▸ EXERCISE PROMPT
Sort through the data and copy the lines holding the word "Hsend".

▸ THE DATA

(** The text of the message, in a part of its own or as the whole body. *)
Lemma body_read msg (w : W) ct body w' : buildBodyPart (Text msg) (HTML msg) w = (Ok (ct, body), w') →
  ∃ alt, ct = body_type msg alt ∧ sanitizeHeaderValue ct = ct ∧ HasPrefix ct "multipart/" = both msg ∧
    (if both msg then ∃ u, uuid_NewString w = (u, w') ∧ alt = "ALT_" +:+ u else w' = w) ∧
    (∀ u, texts_clear msg ("MIXED_" +:+ u) → undelimited ("MIXED_" +:+ u) (lines body)) ∧
    ∀ fuel h, Forall header_ok h → header_field h "content-type" = Some ct →
      header_field h "content-transfer-encoding" = None ∨ header_field h "content-transfer-encoding" = Some "8bit" →
      (both msg = true → texts_clear msg alt) →
      read_entity (S (S fuel)) ((header_line <$> h) ++ "" :: lines body) = Some (body_view msg h).
Proof.
  unfold buildBodyPart, body_type, body_view. fold (both msg). destruct (both msg) eqn:Hb.
  - unfold bind. destruct (uuid_NewString w) as [u w1]. destruct (mw_New ("ALT_" +:+ u)) as [mw|e] eqn:En; [|done].
    assert (Hset : SetBoundary ("ALT_" +:+ u) = Ok tt).
    { unfold mw_New in En. by destruct (SetBoundary _) as [[]|]. }
    destruct (boundary_plain _ Hset) as (Hone & _). unfold ret. intros [= <- Hbody <-]. exists ("ALT_" +:+ u).
    destruct (text_part_read 0 "plain" (Text msg)) as (Hp1 & _ & Hp3); [by left|].
    destruct (text_part_read 0 "html" (HTML msg)) as (Hh1 & _ & Hh3); [by right|].
    pose proof (wrote_part _ _ _ (HTML msg) _ Hone Hh1
      (wrote_part _ _ _ (Text msg) _ Hone Hp1 (wrote_new _ _ En))) as Hw.
    apply wrote_close in Hw; [|done..].
    assert (Hl : lines body = delimited ("ALT_" +:+ u) [part_lines (text_headers "plain") (Text msg);
      part_lines (text_headers "html") (HTML msg)] ++ ["--" +:+ ("ALT_" +:+ u) +:+ "--"; ""]) by (rewrite <-Hbody; exact Hw).
    clear Hw Hbody. rewrite Hl. split_and!; [done| | |by exists u| |].
    + by apply (multipart_type_plain "alternative"); [left|].
    + done.
    + intros u' [Ht Hht]. rewrite !delimited_cons. constructor; [done|]. apply Forall_app. split; [by apply Hp3|].
      constructor; [done|]. apply Forall_app. split; [by apply Hh3|]. by repeat constructor.
    + intros fuel h Hh Hct Hcte Hclear. destruct (Hclear eq_refl) as [Ht Hht].
      apply read_multipart; [done|by apply (boundary_read h "alternative"); [left| |]|done| |].
      * apply Forall_cons. split; [by apply Hp3|]. apply Forall_singleton. by apply Hh3.
      * destruct (text_part_read fuel "plain" (Text msg)) as (_ & Hpr & _); [by left|].
        destruct (text_part_read fuel "html" (HTML msg)) as (_ & Hhr & _); [by right|].
        cbn [mapM]. rewrite Hpr, Hhr. done.
  - assert (Hleaf : ∀ fuel h s ct, Forall header_ok h → header_field h "content-type" = Some ct →
      HasPrefix (ToLower ct) "multipart/" = false →
      header_field h "content-transfer-encoding" = None ∨ header_field h "content-transfer-encoding" = Some "8bit" →
      read_entity (S (S fuel)) ((header_line <$> h) ++ "" :: lines s) = Some (Leaf h s)).
    { intros fuel h s ct' Hh Hct Hm Hcte. apply read_leaf; [done| |].
      - unfold boundary_of. rewrite Hct. simpl. by rewrite Hm.
      - unfold decode. by destruct Hcte as [-> | ->]. }
    destruct (negb (String.eqb (HTML msg) "")); unfold ret; intros [= <- <- <-]; exists ""; split_and!; try done.
    + by intros u [_ ?].
    + intros fuel h Hh Hct Hcte _. by eapply Hleaf.
    + by intros u [? _].
    + intros fuel h Hh Hct Hcte _. by eapply Hleaf.
Qed.
(** *** Attachments *)

Definition attachment_headers (a : Attachment) : list header :=
  [("Content-Type", attachment_type a);
   ("Content-Disposition", "attachment; filename=" +:+ Quote (sanitizeHeaderValue (Filename a)));
   ("Content-Transfer-Encoding", "base64")].
(** A request a guard refuses ends there. *)
Lemma handle_refused a dto (w : W) o w1 :
  guard a (scope_of dto) w = (inl o, w1) → handle enc order c a dto w = (o, w1).
Proof.
  destruct dto; simpl; intros E;
    unfold VhostController_CreateVhost, VhostController_ListVhosts, VhostController_GetVhost,
      VhostController_DeactivateVhost, VhostController_UpdateVhostPolicy, VhostController_CreateMailbox,
      VhostController_ListMailboxes, VhostController_GetMailbox, VhostController_DeleteMailbox,
      WebhookController_CreateSubscription, WebhookController_ListSubscriptions,
      WebhookController_DisableSubscription, WebhookController_ListAttempts, WebhookController_RedriveAttempt,
      TokenController_CreateToken, TokenController_ListTokens, TokenController_RevokeToken,
      AccountController_CreateAccount, AccountController_ListAccounts, AccountController_GetAccount,
      AccountController_ListEntries, AuditController_ListEntries, MessageController_Send,
      DataController_Export, DataController_Delete; unfold obind at 1; by rewrite E.
Qed.

(** A token opens its own account and the vhosts that account owns. *)
Definition allows (w : W) (tok : Token) (s : Scope) : Prop :=
  match s with
  | SAdmin => False
  | SAccount id => tk_AccountID tok = id
  | SVhost id => ∃ row, row ∈ tbl_rows w ∧ row_Id row = id ∧ vr_AccountID (row_data row) = tk_AccountID tok
  end.

(** The bearer of [raw] may act on [s]. *)
Definition entitled (w : W) (raw : string) (s : Scope) : Prop :=
  is_admin_token c raw = true ∨ ∃ tok, live w (HashToken raw) tok ∧ allows w tok s.

(** [m] leaves the tokens, the vhosts and the observation alone. *)
Definition aside {A} (m : M W A) : Prop := ∀ w r w', tinv w → m w = (r, w') →
  tinv w' ∧ (∀ h t, live w' h t ↔ live w h t) ∧ tbl_rows (D := vhostRow) w' = tbl_rows w ∧ view w' = view w.

(** The guards' own accesses: the limiter's bucket, a token looked up, a vhost
    and its key read. *)
Record guard_reads : Prop := {
  gr_limiter : ∀ p Allow, rateLimit c = Some p → rl_Limiter p = Some Allow →
    ∀ ctx k x y, aside (Allow ctx k x y);
  gr_tokens : ∀ ctx h, aside (ts_Authenticate ctx h);
  gr_vhosts : ∀ ctx p o, aside (tbl_First (D := vhostRow) ctx p o);
  gr_keys : ∀ ctx p o, aside (tbl_First (D := dkimKeyRow) ctx p o);
}.
Context (GR : guard_reads).

Lemma aside_ret {A} (x : A) : aside (ret x).
Proof. by intros w r w' Hi [= _ <-]. Qed.

Lemma aside_bind {A B} (m : M W A) (k : A → M W B) : aside m → (∀ x, aside (k x)) → aside (bind m k).
Proof.
  intros Hm Hk w r w' Hi. unfold bind. destruct (m w) as [x w1] eqn:E.
  destruct (Hm _ _ _ Hi E) as (Hi1 & Hl1 & Hv1 & Hx1). intros E2.
  destruct (Hk _ _ _ _ Hi1 E2) as (Hi2 & Hl2 & Hv2 & Hx2). split_and!; [done|..|congruence|congruence].
  intros h t. by rewrite Hl2.
Qed.

Lemma aside_limit ip : aside (checkAPIRateLimit c ip).
Proof.
  unfold checkAPIRateLimit. destruct (rateLimit c) as [p|] eqn:Ep; [|apply aside_ret].
  destruct (rl_Limiter p) as [Allow|] eqn:El; [|apply aside_ret].
  case_match; [apply aside_ret|]. apply aside_bind; [by eapply gr_limiter|]. intros r. apply aside_ret.
Qed.

Lemma aside_GetVhost ctx id : aside (GetVhost enc ctx id).
Proof.
  intros w r w' Hi. unfold GetVhost, mtry, wrap.
  destruct (tbl_First _ _ _ w) as [[row|e] w1] eqn:E; destruct (gr_vhosts GR _ _ _ _ _ _ Hi E) as (Hi1 & Hl1 & Hv1 & Hx1).
  - simpl. intros E2. assert (Ha : aside (hydrateVhost enc ctx row)).
    { unfold hydrateVhost. apply aside_bind; [by apply gr_keys|]. intros y. apply aside_ret. }
    destruct (Ha _ _ _ Hi1 E2) as (Hi2 & Hl2 & Hv2 & Hx2). split_and!; [done|..|congruence|congruence].
    intros h t. by rewrite Hl2.
  - by intros [= _ <-].
Qed.

Lemma aside_authenticate a : aside (authenticate c a).
Proof.
  unfold authenticate. apply aside_bind; [apply aside_limit|]. intros [o|]; [apply aside_ret|].
  destruct (bearerToken _) as [raw|]; [|apply aside_ret]. case_match; [apply aside_ret|].
  apply aside_bind; [by apply gr_tokens|]. intros r. apply aside_ret.
Qed.

Lemma aside_guard a s : aside (guard a s).
Proof.
  destruct s; simpl.
  - unfold requireAdmin. apply aside_bind; [apply aside_authenticate|]. intros r. apply aside_ret.
  - unfold requireAccountAccess. apply aside_bind; [apply aside_authenticate|]. intros r. apply aside_ret.
  - unfold requireVhostAccountAccess. apply aside_bind; [apply aside_authenticate|]. intros [o|ac]; [apply aside_ret|].
    case_match; [apply aside_ret|]. apply aside_bind; [apply aside_GetVhost|]. intros r. apply aside_ret.
Qed.

(** An answer that depends on the limiter or on a failed lookup only. *)
Definition unavailable (o : Output) : Prop :=
  match o with TooManyRequests _ | InternalServerError _ => True | _ => False end.

Lemma authenticate_spec a (w : W) r w' : tinv w → authenticate c a w = (r, w') →
  match r with
  | inl o => unavailable o ∨ (∃ m, o = Unauthorized m) ∧
      (bearerToken (Authorization a) = None ∨ ∃ raw, bearerToken (Authorization a) = Some raw ∧
         is_admin_token c raw = false ∧ ∀ t, ¬ live w (HashToken raw) t)
  | inr ac => ∃ raw, bearerToken (Authorization a) = Some raw ∧
      ((is_admin_token c raw = true ∧ ac = mkAuthContext true "") ∨
       (is_admin_token c raw = false ∧ ∃ tok, live w (HashToken raw) tok ∧ ac = mkAuthContext false (tk_AccountID tok)))
  end.
Proof.
  intros Hi. unfold authenticate, bind, ret.
  destruct (checkAPIRateLimit c (ClientIP a) w) as [lim w1] eqn:El.
  destruct (aside_limit _ _ _ _ Hi El) as (Hi1 & Hl1 & _).
  destruct lim as [o|].
  { intros [= <- <-]. left. revert El. unfold checkAPIRateLimit, bind, ret. repeat case_match; intros [=]; by subst. }
  destruct (bearerToken _) as [raw|] eqn:Eb; [|intros [= <- <-]; right; eauto].
  destruct (is_admin_token c raw) eqn:Ea; [intros [= <- <-]; exists raw; auto|].
  destruct (ts_Authenticate _ _ w1) as [[[tok|]|e] w2] eqn:Et; intros [= <- <-];
    apply as_Authenticate in Et as (_ & _ & Ht); try done.
  - exists raw. split; [done|]. right. split; [done|]. exists tok. by rewrite <-Hl1.
  - right. split; [by eexists|]. right. exists raw. split_and!; [done..|]. intros t. by rewrite <-Hl1.
  - by left.
Qed.

(** Errors of the database and of cryptography are not this repository's
    sentinel. *)
Record foreign_errors : Prop := {
  fe_First : ∀ ctx p o w e w', tbl_First (D := vhostRow) ctx p o w = (Err e, w') →
    errors_Is "directory.ErrNotFound" e = false;
  fe_hydrate : ∀ ctx row w e w', hydrateVhost enc ctx row w = (Err e, w') →
    errors_Is "directory.ErrNotFound" e = false;
}.
Context (FE : foreign_errors).

Lemma GetVhost_spec ctx id (w : W) r w' : ids_unique (tbl_rows (D := vhostRow) w) →
  GetVhost enc ctx id w = (r, w') →
  match r with
  | Ok v => ∃ row, row ∈ tbl_rows w ∧ row_Id row = id ∧ vr_AccountID (row_data row) = vh_AccountID v ∧
      ∀ row', row' ∈ tbl_rows w → row_Id row' = id → row' = row
  | Err e => errors_Is "directory.ErrNotFound" e = true → ∀ row, row ∈ tbl_rows w → row_Id row ≠ id
  end.
Proof.
  intros Hu. unfold GetVhost, mtry, wrap.
  destruct (tbl_First _ _ _ w) as [[row|e] w1] eqn:E; simpl.
  - apply First_ok in E as (Hr & Hid%String.eqb_eq & _). intros Eh. destruct r as [v|e].
    + apply hydrate_inv in Eh as [key ->]. exists row. split_and!; [done..|].
      intros row' Hr' Hid'. eapply ids_unique_eq; [done..|congruence].
    + apply (fe_hydrate FE) in Eh. by rewrite Eh.
  - intros [= <- _]. unfold not_found. destruct (errors_Is "gorm.ErrRecordNotFound" e) eqn:Ee; simpl.
    + intros _ row Hr Hid. pose proof (First_missing _ _ _ _ _ _ E Ee row Hr) as Hm. by apply String.eqb_neq in Hm.
    + by rewrite (fe_First FE _ _ _ _ _ _ E).
Qed.

(** The refusal of each kind of scope: it depends on nothing else. *)
Definition forbidden_of (s : Scope) : Output :=
  match s with
  | SAdmin => Forbidden "admin token required"
  | SAccount _ => Forbidden "token is not authorized for this account"
  | SVhost _ => vhost_forbidden
  end.

(** Who a token identifies. *)
Definition identifies (w : W) (raw : string) (ac : authContext) : Prop :=
  (is_admin_token c raw = true ∧ ac = mkAuthContext true "") ∨
  (is_admin_token c raw = false ∧ ∃ tok, live w (HashToken raw) tok ∧ ac = mkAuthContext false (tk_AccountID tok)).
(** What others enqueue: new jobs of such senders. *)
Definition submittable (w : W) (job : Job) : Prop := unused_id q_view w job ∧ sender_ok job.

(** The rest of the system at work: whatever removes no mail, leaves the queue as
    it is and writes to the wire only through the client. *)
Definition elsewhere (w w' : W) : Prop := keeps w w' ∧ (q_inv w → q_inv w') ∧ q_view w' = q_view w.

Notation jstep := (fstep cfg submittable elsewhere).

Definition journey_ok (start : W) (j : Job) (body : string) (lost : list Job) (w : W) : Prop :=
  senders_ok w ∧ accounted start j body lost w.

Lemma elsewhere_ok start j body lost w w' : elsewhere w w' → journey_ok start j body lost w → journey_ok start j body lost w'.
Proof.
  intros (K & _ & Hv) [Hs Ha]. split; [unfold senders_ok; by rewrite Hv|].
  apply (accounted_keeps start j body lost w w'); [done| |done]. intros Hp. left.
  exact (pending_frame j w w' (f_equal (λ v, v !! ID j) Hv) Hp).
Qed.

Lemma outcome_senders job r (w w' : W) : q_view w !! ID job = Some (job, true) →
  q_view w' = q_view w ∨ job_outcome cfg job r (q_view w) (q_view w') → senders_ok w → senders_ok w'.
Proof.
  intros Hj Hv Hok i x c. destruct Hv as [->|Ho]; [apply Hok|]. destruct (base.decide (i = ID job)) as [->|Hne].
  - revert Ho. unfold job_outcome. destruct r as [[]|e]; [intros ->; by rewrite lookup_delete_eq|].
    destruct (_ || _); [intros ->; by rewrite lookup_delete_eq|].
    intros (jx & b & t & delay & Hl & _ & ->). rewrite lookup_insert_eq. intros [= <- _].
    rewrite Hj in Hl. injection Hl as <- _. exact (Hok _ _ _ Hj).
  - rewrite (outcome_frame _ _ _ _ _ i Ho Hne). apply Hok.
Qed.

Lemma enqueue_journey start j body lost ctx job (w : W) r w' : q_inv w → submittable w job →
  q_Enqueue ctx job w = (r, w') → journey_ok start j body lost w → journey_ok start j body lost w'.
Proof.
  intros Hq [Hfree Hjob] E [Hok Ha]. split.
  - intros i x c. destruct r as [[]|e]; [|rewrite (Enqueue_err _ _ _ _ _ Hq E); apply Hok].
    apply Enqueue_ok in E as [_ ->]; [|done..]. rewrite lookup_insert. case_decide; [|apply Hok]. by intros [= <- _].
  - apply (accounted_keeps start j body lost w w'); [by eapply (ob_enqueue OW)| |done]. intros Hp. left.
    destruct Hp as (j' & c & Hl & Hs). eapply pending_frame; [|by exists j', c].
    destruct r as [[]|e]; [|by rewrite (Enqueue_err _ _ _ _ _ Hq E)].
    eapply Enqueue_other; [exact Hq|exact E|]. change (j_ID job) with (ID job). intros He.
    unfold unused_id in Hfree. rewrite <-He in Hfree. congruence.
Qed.

Lemma rstep_journey start j body lost rest p p' : config_ok cfg → valid (staged j) → rstep submittable cfg p p' →
  q_inv (pl_world p) → claims_ok q_view (pl_world p) (pl_workers p ++ rest) →
  journey_ok start j body lost (pl_world p) → journey_ok start j body lost (pl_world p').
Proof.
  intros Hc Hval Hs Hq Hcl [Hok Ha].
  destruct Hs as [ctx w w' d ws job E|ctx w w' d ws r E Hr|w d d' l1 l2 job dom _|ctx w d l1 l2 job dom _
    |ctx w d l1 l2 job dom|ctx w d ws|ctx w w' d ws job r E Hsub]; simpl in *; try done.
  - pose proof (ob_dequeue OW _ _ _ _ E) as K. apply Dequeue_some in E as (Hu & Hv & _); [|done].
    change (j_ID job) with (ID job) in *. split.
    + intros i x c. rewrite Hv, lookup_insert. case_decide; [|apply Hok]. intros [= <- _]. by eapply Hok.
    + apply (accounted_keeps start j body lost w w'); [done| |done]. intros (j' & c & Hl & Hs). left.
      destruct (base.decide (ID job = ID j)) as [Hid|Hid].
      * exists job, true. rewrite Hid in Hu, Hv. rewrite Hl in Hu. injection Hu as -> ->. by rewrite Hv, lookup_insert_eq.
      * exists j', c. by rewrite Hv, lookup_insert_ne.
  - apply (elsewhere_ok _ _ _ _ w w'); [|done]. split_and!; [by eapply (ob_dequeue OW)|by intros; eapply Dequeue_inv|].
    destruct r as [[job|]|e]; [by destruct (Hr job)| |].
    + by apply Dequeue_none in E as [-> _].
    + by apply Dequeue_err in E as ->.
  - destruct (handle cfg ctx job w) as [r w'] eqn:E. simpl.
    assert (Hj : q_view w !! ID job = Some (job, true)).
    { destruct Hcl as [_ Hcl]. apply (Hcl (mkWorker job dom Holding)). rewrite <-app_assoc. apply elem_of_app. right. by left. }
    split; [|by eapply handle_accounted; [| |exact Hq| |exact Hj|exact E|]; [..|exact (Hok _ _ _ Hj)|done|done]].
    pose proof (handle_spec q_inv q_view (ob_queue OW) _ _ _ _ _ _ Hc Hq E) as (_ & _ & Hv). by eapply outcome_senders.
  - destruct (refresh_depth ctx w) as [[] w'] eqn:E. destruct (refresh_quiet q_inv q_view (ob_queue OW) _ _ _ _ E) as [Hi' Hv].
    apply (elsewhere_ok _ _ _ _ w w'); [|done]. split_and!; [by eapply refresh_keeps|done..].
  - by eapply enqueue_journey.
Qed.

Lemma dying_journey start j body lost rest w ws cut_off w' : config_ok cfg → valid (staged j) → dying cfg w ws cut_off w' →
  q_inv w → claims_ok q_view w (ws ++ rest) →
  journey_ok start j body lost w → journey_ok start j body (cut_off ++ lost) w'.
Proof.
  intros Hc Hval Hd. revert lost.
  induction Hd as [w|w x ws cut_off w' _ IH|k ctx w w1 job dom b ws cut_off w' E _ IH]; intros lost Hq Hcl [Hok Ha]; [done|..].
  - apply IH; [done| |done]. by apply (claims_sub q_view w [] (ws ++ rest) x).
  - assert (Hj : q_view w !! ID job = Some (job, true)).
    { destruct Hcl as [_ Hcl']. apply (Hcl' (mkWorker job dom Holding)). by left. }
    pose proof (handle_until_spec q_inv q_view (ob_queue OW) cfg Hc _ _ _ _ _ _ Hq E) as [Hq1 Hv].
    pose proof (handle_until_accounted _ _ _ _ _ _ _ _ _ _ Hc (Hok _ _ _ Hj) Hq Hval Hj E Ha) as Ha1.
    destruct (IH (if b then job :: lost else lost)) as [Hok' Ha'].
    + done.
    + eapply claims_frame; [|by apply (claims_sub q_view w [] (ws ++ rest) _ Hcl)]. intros y Hy.
      eapply (handle_until_frame q_inv q_view (ob_queue OW)); [exact Hc|exact Hq|exact E|].
      exact (claims_other q_view w [] _ _ _ Hcl Hy).
    + split; [by eapply outcome_senders|done].
    + split; [done|]. eapply accounted_lost; [|exact Ha']. intros x. destruct b; rewrite !elem_of_app, ?elem_of_cons; tauto.
Qed.

Lemma jstep_fleet_ok f f' : config_ok cfg → rtc jstep f f' → fleet_ok q_inv q_view cfg [] f → fleet_ok q_inv q_view cfg [] f'.
Proof.
  intros Hc. induction 1 as [|f f1 f' Hs _ IH]; [done|]. intros Hf. apply IH.
  eapply (fstep_ok q_inv q_view (ob_queue OW) cfg Hc elsewhere); [by intros ?? (_ & ? & ?)| |exact Hf].
  eapply fstep_weaken; [|exact Hs]. by intros ?? [? _].
Qed.

Lemma fleet_accounted start j body (w : W) lost ps f : config_ok cfg → valid (staged j) → senders_ok w →
  fleet_ok q_inv q_view cfg [] (mkFleet w ps lost) → rtc jstep (mkFleet w ps lost) f →
  accounted start j body lost w → accounted start j body (fl_lost f) (fl_world f).
Proof.
  intros Hc Hval Hs Hf Hr Ha.
  enough (fleet_ok q_inv q_view cfg [] f ∧ journey_ok start j body (fl_lost f) (fl_world f)) as (_ & _ & ?) by done.
  revert f Hr. apply rtc_ind_r; [by split|]. intros f f' _ Hstep [Hok Hj]. split.
  { by eapply jstep_fleet_ok; [|apply rtc_once|]. }
  destruct Hok as (Hq & _ & Hcl).
  destruct Hstep as [w0 w' l1 l2 d d' ws ws' lost' Hr|w0 ps' lost'|w0 w' l1 d ws l2 cut_off lost' Hd
    |ctx w0 w' ps' lost' job r E Hu|w0 w' ps' lost' Ho]; simpl in *; [| done | |by eapply enqueue_journey|by eapply elsewhere_ok].
  - apply (claims_perm _ _ _ _ (fleet_workers_middle l1 d ws l2 [])) in Hcl.
    exact (rstep_journey _ _ _ _ _ _ _ Hc Hval Hr Hq Hcl Hj).
  - apply (claims_perm _ _ _ _ (fleet_workers_middle l1 d ws l2 [])) in Hcl. by eapply dying_journey.
Qed.

(** *** Where mail comes from *)

Definition session_sender_ok (s : submissionSession) : Prop :=
  ∀ local dom, ParseAddress (sub_from s) = Some (local, dom) → box dom (MailboxPath local "INBOX").

(** The queue keeps the jobs it has as they are. *)
Definition queue_grows (w w' : W) : Prop := ∀ id x, q_view w !! id = Some x → q_view w' !! id = Some x.

(** What the loop over the recipients has queued, next to what was there. *)
Lemma queued_accounted s l signed refs jobs (w w1 : W) : inv w1 →
  added addr valid holds w w1 refs signed → Forall (in_outbox s) refs →
  new_ids (q_view w) jobs → q_view w1 = add_jobs (q_view w) jobs →
  Forall2 (queued s) (take (length jobs) (zip l refs)) jobs → length jobs = length l → length refs = length l →
  session_sender_ok s → senders_ok w →
  senders_ok w1 ∧ queue_grows w w1 ∧ NoDup (ID <$> jobs) ∧
  Forall2 (λ rcpt j, Queue.Vhost j = authVhost s ∧ From j = sub_from s ∧ To j = rcpt ∧
    valid (staged j) ∧ accounted w1 j signed [] w1) l jobs.
Proof.
  intros Hi1 Had Hout Hnew Hv Hqd Hl Hlr Hsend Hold.
  assert (Hh : ∀ j, j ∈ jobs → holds w1 (addr (staged j)) signed []) by by intros j; eapply jobs_staged.
  rewrite firstn_all2 in Hqd by (rewrite length_zip_with; lia).
  split_and!; [|intros id x; rewrite Hv; by apply add_jobs_keeps|apply Hnew|].
  - intros id j c. rewrite Hv, add_jobs_lookup by done. destruct (List.find _ jobs) as [x|] eqn:Ef; [|apply Hold].
    intros [= <- _] local dom. apply find_some in Ef as [Hx _]. apply list_elem_of_In, list_elem_of_lookup in Hx as [i Hx].
    destruct (Forall2_lookup_r _ _ _ _ _ Hqd Hx) as (p & _ & ->). apply Hsend.
  - apply Forall2_same_length_lookup. split; [done|]. intros i rcpt j Hi1' Hj.
    destruct (lookup_lt_is_Some_2 refs i) as [ref Href]; [apply lookup_lt_Some in Hj; lia|].
    assert (Hz : zip l refs !! i = Some (rcpt, ref)) by (apply lookup_zip_with_Some; eauto).
    pose proof (Forall2_lookup_lr _ _ _ _ _ _ Hqd Hz Hj) as Hjq. rewrite Hjq. simpl. split_and!; [done..| |]; rewrite <-Hjq.
    + destruct Had as (_ & Hval & _). rewrite Forall_forall in Hval. rewrite Forall_forall in Hout.
      apply list_elem_of_lookup_2 in Href. specialize (Hval _ Href). destruct (Hout _ Href) as [Ho1 Ho2].
      rewrite Hjq. unfold staged. simpl. rewrite <-Ho1, <-Ho2. by destruct ref.
    + apply list_elem_of_lookup_2 in Hj. split_and!; [done|reflexivity|by eexists; apply Hh|]. left.
      exists j, false. split; [|done]. rewrite Hv. exact (add_jobs_in _ jobs j Hnew Hj).
Qed.

Context {HTv : Table W vhostRow} {HTk : Table W dkimKeyRow} {HC : Crypto W} {HA : ApiAuth.Store W} {HL : AuditLog.Store W}
  {HK : DKIMSigner W} {HP : NetMail} {HSha : SHA256} {HSq : StrconvQuote}.

(** A message handed to the system: the DATA of a submission session, or a
    request to the management API's message route. *)
Inductive entry :=
| OverSMTP (scfg : Smtp.Config W) (s : submissionSession) (r : res string)
| OverAPI (enc : Encryptor W) (order : gmap string string → list (string * string)) (c : Injected W)
    (a : Credentials) (acct : string) (m : SendFields).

▸ EXERCISE RESULT
  intros Hi1 Had Hout Hnew Hv Hqd Hl Hlr Hsend Hold.
    destruct (Forall2_lookup_r _ _ _ _ _ Hqd Hx) as (p & _ & ->). apply Hsend.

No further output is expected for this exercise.